Work to complete. Below are records; reproduce exactly the lines from the first through the one containing "descriptors of the".
┌────────
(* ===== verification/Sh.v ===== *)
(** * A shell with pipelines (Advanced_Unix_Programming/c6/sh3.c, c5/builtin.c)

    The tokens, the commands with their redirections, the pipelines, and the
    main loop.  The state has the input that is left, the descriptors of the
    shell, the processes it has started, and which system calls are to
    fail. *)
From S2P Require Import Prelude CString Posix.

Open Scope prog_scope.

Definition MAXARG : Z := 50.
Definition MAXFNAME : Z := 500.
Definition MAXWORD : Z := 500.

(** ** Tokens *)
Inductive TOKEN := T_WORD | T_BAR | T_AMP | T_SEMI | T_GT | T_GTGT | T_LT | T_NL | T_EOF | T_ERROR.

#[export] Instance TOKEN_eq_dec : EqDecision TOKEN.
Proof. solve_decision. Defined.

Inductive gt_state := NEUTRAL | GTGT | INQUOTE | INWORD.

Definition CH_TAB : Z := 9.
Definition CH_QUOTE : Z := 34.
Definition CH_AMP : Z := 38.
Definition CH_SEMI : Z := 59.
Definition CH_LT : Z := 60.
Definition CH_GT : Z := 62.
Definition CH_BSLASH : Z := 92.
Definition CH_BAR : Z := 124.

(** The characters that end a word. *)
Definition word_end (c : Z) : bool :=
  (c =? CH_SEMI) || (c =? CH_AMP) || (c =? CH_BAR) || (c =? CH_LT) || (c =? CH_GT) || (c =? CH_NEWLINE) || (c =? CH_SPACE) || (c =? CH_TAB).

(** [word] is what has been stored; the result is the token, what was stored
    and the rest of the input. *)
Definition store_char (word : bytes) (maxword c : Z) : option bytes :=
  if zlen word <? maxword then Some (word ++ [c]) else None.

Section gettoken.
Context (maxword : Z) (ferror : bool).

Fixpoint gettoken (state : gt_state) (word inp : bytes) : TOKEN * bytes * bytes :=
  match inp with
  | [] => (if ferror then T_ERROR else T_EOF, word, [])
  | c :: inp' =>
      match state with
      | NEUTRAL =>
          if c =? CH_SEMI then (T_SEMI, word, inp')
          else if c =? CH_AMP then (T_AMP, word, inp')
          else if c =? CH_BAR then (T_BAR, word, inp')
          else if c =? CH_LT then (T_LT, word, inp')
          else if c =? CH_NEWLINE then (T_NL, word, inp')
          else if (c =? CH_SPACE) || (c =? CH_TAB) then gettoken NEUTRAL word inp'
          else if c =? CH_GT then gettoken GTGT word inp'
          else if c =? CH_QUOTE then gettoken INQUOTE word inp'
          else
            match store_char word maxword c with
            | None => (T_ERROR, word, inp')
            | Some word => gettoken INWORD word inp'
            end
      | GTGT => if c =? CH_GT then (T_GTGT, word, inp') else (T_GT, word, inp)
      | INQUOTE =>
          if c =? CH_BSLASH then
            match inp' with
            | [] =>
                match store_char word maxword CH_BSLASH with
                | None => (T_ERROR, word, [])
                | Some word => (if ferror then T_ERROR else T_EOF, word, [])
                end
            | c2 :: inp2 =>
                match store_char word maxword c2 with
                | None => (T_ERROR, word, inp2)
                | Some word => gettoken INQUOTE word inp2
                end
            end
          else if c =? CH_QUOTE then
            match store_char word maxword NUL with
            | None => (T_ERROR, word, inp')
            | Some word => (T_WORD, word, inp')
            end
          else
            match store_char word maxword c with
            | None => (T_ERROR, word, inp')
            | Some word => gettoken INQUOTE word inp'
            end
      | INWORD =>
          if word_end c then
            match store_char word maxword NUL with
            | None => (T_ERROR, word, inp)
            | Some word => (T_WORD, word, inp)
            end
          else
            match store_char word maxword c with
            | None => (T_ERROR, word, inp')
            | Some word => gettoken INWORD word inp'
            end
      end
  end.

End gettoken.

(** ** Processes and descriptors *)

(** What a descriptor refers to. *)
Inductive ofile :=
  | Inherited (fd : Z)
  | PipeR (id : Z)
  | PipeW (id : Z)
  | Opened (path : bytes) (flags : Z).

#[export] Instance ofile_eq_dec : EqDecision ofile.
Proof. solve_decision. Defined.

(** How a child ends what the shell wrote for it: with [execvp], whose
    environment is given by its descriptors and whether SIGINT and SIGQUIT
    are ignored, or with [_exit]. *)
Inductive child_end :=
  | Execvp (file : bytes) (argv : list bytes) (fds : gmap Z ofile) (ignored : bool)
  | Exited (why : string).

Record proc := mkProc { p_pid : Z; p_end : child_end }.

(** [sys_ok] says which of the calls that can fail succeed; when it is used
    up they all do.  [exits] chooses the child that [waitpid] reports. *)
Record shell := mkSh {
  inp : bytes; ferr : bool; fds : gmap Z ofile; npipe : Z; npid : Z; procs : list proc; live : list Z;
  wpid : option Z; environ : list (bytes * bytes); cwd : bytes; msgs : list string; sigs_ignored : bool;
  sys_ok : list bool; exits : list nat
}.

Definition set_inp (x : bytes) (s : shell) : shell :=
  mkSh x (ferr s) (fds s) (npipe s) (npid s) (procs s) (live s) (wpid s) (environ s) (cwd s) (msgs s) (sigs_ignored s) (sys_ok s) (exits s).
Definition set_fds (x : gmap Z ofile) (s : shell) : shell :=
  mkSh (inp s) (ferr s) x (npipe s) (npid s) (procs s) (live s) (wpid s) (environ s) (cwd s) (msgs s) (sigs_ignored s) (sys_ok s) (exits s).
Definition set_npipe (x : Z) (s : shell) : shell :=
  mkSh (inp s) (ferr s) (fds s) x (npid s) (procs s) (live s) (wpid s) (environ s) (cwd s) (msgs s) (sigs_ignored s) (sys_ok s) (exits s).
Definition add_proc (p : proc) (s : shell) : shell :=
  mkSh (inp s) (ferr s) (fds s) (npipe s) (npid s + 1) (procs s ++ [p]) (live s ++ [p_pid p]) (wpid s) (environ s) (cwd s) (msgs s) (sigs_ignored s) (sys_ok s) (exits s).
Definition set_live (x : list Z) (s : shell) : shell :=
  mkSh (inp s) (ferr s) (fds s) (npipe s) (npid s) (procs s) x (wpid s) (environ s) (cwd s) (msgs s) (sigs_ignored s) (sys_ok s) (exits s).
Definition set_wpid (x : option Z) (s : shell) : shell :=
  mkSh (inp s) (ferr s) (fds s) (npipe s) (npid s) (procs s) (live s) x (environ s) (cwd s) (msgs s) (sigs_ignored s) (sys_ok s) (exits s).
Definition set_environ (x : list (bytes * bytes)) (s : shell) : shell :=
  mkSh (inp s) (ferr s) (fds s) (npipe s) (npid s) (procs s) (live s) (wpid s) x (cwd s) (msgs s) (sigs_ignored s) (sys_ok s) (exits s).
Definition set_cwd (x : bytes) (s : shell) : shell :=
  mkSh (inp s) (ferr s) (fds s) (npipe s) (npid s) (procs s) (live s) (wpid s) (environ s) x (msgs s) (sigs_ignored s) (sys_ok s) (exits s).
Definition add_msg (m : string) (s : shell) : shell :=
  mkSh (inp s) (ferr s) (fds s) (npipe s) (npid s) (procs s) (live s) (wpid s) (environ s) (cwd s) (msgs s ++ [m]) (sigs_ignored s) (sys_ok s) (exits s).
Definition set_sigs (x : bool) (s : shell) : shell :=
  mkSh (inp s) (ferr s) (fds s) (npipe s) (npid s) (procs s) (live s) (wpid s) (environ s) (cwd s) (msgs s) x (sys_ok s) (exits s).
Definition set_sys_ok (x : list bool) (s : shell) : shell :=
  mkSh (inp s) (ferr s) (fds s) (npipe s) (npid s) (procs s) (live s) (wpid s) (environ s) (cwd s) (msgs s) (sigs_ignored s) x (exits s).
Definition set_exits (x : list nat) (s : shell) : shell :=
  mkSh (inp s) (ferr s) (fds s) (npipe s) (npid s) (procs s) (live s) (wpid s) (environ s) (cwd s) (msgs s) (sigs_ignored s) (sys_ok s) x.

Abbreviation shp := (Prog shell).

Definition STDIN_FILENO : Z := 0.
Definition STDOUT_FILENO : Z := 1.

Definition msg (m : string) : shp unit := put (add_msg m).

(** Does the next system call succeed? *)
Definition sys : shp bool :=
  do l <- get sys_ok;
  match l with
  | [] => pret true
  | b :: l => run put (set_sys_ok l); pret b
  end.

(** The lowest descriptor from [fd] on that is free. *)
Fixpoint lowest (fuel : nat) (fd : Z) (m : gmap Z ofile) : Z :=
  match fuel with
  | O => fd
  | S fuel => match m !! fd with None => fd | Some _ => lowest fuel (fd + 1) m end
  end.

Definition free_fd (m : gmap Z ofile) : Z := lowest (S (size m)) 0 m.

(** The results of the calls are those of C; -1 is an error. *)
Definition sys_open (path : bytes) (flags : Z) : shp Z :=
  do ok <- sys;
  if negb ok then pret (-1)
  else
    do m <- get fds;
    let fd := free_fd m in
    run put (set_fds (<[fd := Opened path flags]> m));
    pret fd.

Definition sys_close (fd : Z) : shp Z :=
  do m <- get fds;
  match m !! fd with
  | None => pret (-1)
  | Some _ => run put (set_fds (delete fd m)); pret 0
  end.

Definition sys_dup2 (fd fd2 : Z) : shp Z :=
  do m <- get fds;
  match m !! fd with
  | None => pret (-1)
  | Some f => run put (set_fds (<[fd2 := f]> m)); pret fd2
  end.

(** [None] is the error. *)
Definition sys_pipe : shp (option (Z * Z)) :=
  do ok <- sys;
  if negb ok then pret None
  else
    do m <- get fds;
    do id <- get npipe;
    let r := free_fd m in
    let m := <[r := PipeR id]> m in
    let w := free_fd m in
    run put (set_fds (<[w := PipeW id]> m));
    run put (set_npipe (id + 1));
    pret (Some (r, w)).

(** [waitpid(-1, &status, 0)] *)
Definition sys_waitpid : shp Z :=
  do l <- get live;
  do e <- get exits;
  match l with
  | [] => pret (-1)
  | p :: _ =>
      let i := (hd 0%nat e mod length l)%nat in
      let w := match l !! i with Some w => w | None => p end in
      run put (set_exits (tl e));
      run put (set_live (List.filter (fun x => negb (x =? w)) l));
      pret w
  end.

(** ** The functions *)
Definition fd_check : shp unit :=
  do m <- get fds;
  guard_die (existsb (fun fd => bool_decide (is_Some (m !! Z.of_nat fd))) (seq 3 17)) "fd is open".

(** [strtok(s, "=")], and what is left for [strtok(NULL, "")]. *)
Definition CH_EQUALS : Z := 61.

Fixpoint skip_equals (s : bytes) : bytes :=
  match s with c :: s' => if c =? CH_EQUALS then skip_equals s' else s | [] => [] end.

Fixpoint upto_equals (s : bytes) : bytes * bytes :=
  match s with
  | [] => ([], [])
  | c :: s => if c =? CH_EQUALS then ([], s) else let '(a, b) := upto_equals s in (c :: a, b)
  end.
└────────
Your response.
(* ===== verification/Sh.v ===== *)
(** * A shell with pipelines (Advanced_Unix_Programming/c6/sh3.c, c5/builtin.c)

    The tokens, the commands with their redirections, the pipelines, and the
    main loop.  The state has the input that is left, the descriptors of the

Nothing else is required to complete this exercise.